▸ **Your task**:
Report, from the records below, every line where the word "foldl" appears.

[Saved entries]
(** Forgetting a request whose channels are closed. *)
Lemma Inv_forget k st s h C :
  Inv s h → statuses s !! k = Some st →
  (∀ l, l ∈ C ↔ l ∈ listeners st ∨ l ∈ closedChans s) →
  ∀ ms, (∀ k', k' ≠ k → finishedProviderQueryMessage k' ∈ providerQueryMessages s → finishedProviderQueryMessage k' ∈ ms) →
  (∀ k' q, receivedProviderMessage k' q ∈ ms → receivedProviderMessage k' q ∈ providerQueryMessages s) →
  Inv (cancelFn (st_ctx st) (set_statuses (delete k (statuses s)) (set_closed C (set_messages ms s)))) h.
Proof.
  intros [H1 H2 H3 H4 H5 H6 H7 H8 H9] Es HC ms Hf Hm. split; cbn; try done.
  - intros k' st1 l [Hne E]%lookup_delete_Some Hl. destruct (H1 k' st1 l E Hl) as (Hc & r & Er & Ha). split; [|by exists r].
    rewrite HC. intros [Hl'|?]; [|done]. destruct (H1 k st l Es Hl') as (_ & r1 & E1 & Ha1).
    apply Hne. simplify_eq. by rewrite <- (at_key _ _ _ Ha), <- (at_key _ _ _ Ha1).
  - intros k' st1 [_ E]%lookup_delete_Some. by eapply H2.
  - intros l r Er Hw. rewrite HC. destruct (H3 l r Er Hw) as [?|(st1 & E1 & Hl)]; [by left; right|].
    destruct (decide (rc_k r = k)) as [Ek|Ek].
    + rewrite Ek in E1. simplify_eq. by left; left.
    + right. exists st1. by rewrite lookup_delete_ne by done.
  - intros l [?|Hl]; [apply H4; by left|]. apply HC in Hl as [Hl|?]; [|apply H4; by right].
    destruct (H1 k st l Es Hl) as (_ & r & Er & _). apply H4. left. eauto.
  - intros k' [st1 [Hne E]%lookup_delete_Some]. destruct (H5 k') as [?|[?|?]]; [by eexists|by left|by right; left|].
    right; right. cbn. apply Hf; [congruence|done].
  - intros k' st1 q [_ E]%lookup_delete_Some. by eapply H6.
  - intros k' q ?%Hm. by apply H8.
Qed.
...
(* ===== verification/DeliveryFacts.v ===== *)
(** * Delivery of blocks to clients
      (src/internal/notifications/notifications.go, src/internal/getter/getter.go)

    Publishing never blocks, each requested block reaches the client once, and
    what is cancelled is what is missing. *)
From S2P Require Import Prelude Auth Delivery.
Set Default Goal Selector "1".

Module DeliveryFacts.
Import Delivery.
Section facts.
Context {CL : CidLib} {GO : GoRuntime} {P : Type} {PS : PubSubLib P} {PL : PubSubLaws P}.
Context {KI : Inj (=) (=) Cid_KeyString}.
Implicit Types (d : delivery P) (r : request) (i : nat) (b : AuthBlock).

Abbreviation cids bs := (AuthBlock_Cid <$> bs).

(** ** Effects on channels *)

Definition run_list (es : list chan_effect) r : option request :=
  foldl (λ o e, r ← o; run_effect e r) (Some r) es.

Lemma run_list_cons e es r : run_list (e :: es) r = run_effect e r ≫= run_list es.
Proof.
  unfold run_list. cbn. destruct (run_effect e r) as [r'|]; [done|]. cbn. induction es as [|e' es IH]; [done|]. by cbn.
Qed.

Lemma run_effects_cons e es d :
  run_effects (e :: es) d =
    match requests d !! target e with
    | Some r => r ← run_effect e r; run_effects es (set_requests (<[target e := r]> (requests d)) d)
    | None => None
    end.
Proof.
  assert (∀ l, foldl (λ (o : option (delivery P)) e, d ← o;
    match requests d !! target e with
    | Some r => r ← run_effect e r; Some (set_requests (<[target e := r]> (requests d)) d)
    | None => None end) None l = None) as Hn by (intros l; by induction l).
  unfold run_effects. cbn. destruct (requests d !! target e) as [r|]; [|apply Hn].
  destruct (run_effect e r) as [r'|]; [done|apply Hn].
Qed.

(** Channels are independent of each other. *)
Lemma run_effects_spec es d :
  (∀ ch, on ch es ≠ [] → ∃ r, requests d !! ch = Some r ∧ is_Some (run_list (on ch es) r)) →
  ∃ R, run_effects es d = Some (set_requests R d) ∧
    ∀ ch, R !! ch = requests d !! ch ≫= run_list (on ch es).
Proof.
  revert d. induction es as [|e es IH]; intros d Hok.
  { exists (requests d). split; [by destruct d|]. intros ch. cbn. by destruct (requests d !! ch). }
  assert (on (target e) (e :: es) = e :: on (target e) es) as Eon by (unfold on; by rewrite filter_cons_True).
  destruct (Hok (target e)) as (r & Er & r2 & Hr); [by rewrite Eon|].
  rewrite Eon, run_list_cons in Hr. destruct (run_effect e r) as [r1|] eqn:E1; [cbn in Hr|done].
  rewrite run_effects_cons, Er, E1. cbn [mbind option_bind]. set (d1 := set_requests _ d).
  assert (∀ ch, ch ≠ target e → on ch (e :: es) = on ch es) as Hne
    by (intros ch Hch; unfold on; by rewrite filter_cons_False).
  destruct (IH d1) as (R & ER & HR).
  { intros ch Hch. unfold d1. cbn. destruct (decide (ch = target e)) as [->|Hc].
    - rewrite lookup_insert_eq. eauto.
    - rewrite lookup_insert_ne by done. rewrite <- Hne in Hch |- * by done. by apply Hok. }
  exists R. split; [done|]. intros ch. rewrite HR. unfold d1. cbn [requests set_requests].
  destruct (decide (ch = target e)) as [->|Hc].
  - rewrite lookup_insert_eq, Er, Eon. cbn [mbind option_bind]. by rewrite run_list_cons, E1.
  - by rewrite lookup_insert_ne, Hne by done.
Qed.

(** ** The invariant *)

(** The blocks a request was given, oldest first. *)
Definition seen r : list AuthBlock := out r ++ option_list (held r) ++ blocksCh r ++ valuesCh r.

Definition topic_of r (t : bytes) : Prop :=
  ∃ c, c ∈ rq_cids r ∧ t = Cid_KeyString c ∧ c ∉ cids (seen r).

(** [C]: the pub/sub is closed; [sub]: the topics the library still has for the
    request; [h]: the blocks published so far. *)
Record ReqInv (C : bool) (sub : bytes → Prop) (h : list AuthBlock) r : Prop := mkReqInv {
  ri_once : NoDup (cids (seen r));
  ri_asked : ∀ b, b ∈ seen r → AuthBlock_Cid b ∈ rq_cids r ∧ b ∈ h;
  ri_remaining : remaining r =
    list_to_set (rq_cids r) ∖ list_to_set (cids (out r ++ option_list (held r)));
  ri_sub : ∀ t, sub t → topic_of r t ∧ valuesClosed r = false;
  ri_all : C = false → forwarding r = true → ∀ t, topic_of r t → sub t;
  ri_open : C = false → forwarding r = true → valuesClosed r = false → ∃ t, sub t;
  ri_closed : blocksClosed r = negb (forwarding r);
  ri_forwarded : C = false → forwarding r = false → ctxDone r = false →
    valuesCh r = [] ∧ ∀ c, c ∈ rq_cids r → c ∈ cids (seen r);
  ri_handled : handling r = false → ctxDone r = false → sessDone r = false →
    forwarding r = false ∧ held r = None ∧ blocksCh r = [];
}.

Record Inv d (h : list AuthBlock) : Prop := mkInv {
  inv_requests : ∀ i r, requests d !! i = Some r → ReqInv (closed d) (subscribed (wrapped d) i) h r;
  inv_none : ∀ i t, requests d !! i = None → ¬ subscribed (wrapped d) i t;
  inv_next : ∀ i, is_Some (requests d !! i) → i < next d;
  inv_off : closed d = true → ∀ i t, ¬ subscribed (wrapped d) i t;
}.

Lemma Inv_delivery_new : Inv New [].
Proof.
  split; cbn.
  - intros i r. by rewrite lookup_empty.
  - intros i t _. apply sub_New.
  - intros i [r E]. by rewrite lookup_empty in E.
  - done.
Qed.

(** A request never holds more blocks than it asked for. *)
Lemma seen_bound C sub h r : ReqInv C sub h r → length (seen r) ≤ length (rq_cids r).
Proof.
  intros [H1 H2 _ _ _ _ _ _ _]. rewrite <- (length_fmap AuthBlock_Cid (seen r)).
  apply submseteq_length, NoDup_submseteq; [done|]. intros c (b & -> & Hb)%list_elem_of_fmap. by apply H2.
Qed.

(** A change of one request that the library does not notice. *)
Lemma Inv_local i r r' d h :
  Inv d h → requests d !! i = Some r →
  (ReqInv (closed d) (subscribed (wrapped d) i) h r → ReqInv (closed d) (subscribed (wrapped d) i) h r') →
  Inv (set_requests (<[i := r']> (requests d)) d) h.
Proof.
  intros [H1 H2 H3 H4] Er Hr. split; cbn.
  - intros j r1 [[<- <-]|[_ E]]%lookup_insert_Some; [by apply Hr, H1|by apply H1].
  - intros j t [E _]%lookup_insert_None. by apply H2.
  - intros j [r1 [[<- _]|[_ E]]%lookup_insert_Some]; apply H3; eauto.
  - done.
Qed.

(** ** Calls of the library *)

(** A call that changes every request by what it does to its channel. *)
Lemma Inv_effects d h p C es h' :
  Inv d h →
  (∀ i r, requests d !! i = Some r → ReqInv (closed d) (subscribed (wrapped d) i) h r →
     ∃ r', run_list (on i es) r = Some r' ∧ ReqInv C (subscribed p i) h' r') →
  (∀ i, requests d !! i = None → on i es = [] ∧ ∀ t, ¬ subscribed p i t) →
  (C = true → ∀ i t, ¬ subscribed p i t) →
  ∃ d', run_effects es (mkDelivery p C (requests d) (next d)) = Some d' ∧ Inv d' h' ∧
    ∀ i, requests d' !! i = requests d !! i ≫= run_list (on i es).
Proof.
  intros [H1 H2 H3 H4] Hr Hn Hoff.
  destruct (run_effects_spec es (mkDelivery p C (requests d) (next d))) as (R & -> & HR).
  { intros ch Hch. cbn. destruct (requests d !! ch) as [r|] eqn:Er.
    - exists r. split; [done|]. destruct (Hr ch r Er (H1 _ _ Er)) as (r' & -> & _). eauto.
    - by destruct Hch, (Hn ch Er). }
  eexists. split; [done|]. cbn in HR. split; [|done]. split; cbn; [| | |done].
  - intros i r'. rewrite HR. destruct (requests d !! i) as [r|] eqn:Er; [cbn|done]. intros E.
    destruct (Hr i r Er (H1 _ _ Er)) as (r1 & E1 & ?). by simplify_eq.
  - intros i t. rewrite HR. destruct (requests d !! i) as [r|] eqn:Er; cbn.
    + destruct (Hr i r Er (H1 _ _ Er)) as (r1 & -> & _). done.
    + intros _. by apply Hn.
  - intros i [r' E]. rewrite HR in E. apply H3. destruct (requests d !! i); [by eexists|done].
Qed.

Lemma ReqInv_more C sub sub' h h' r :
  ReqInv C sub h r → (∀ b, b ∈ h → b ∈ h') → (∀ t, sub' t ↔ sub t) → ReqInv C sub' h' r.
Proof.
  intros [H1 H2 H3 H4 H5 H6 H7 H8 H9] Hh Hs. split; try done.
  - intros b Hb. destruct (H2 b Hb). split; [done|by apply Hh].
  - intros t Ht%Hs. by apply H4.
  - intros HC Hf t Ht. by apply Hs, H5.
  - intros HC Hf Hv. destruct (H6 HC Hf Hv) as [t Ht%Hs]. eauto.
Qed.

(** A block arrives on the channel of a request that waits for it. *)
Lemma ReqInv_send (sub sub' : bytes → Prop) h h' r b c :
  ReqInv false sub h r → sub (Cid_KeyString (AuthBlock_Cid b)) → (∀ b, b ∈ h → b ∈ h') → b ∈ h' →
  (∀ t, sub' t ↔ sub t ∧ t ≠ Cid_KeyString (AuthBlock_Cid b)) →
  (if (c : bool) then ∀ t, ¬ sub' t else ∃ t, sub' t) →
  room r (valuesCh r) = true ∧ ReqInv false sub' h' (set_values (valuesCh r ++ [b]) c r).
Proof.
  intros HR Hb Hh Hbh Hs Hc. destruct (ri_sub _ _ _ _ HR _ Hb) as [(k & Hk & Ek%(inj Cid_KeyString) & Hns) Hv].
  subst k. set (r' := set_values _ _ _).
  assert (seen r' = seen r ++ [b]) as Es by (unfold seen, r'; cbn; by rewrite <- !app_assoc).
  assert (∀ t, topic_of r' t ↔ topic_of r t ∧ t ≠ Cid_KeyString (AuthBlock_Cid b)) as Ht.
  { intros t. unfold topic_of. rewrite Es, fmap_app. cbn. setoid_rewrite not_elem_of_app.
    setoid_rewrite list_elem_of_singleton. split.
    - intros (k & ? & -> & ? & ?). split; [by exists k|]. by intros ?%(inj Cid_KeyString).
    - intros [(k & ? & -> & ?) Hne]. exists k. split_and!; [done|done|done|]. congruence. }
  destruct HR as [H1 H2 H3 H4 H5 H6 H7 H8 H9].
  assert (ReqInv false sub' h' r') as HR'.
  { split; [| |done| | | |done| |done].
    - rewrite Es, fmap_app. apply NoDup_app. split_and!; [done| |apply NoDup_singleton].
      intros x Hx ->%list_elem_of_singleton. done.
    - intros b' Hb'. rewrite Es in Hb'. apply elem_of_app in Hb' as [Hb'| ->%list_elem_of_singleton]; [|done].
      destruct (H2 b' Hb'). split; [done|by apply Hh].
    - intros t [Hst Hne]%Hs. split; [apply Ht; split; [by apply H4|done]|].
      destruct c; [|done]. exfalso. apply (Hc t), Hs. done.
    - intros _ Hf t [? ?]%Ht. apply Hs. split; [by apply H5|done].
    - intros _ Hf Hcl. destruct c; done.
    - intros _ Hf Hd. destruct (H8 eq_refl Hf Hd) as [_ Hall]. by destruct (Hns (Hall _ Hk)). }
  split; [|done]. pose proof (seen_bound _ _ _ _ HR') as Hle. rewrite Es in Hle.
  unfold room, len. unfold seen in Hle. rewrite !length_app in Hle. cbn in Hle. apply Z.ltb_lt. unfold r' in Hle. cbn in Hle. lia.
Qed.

▸ **Written answer**:
  foldl (λ o e, r ← o; run_effect e r) (Some r) es.
  assert (∀ l, foldl (λ (o : option (delivery P)) e, d ← o;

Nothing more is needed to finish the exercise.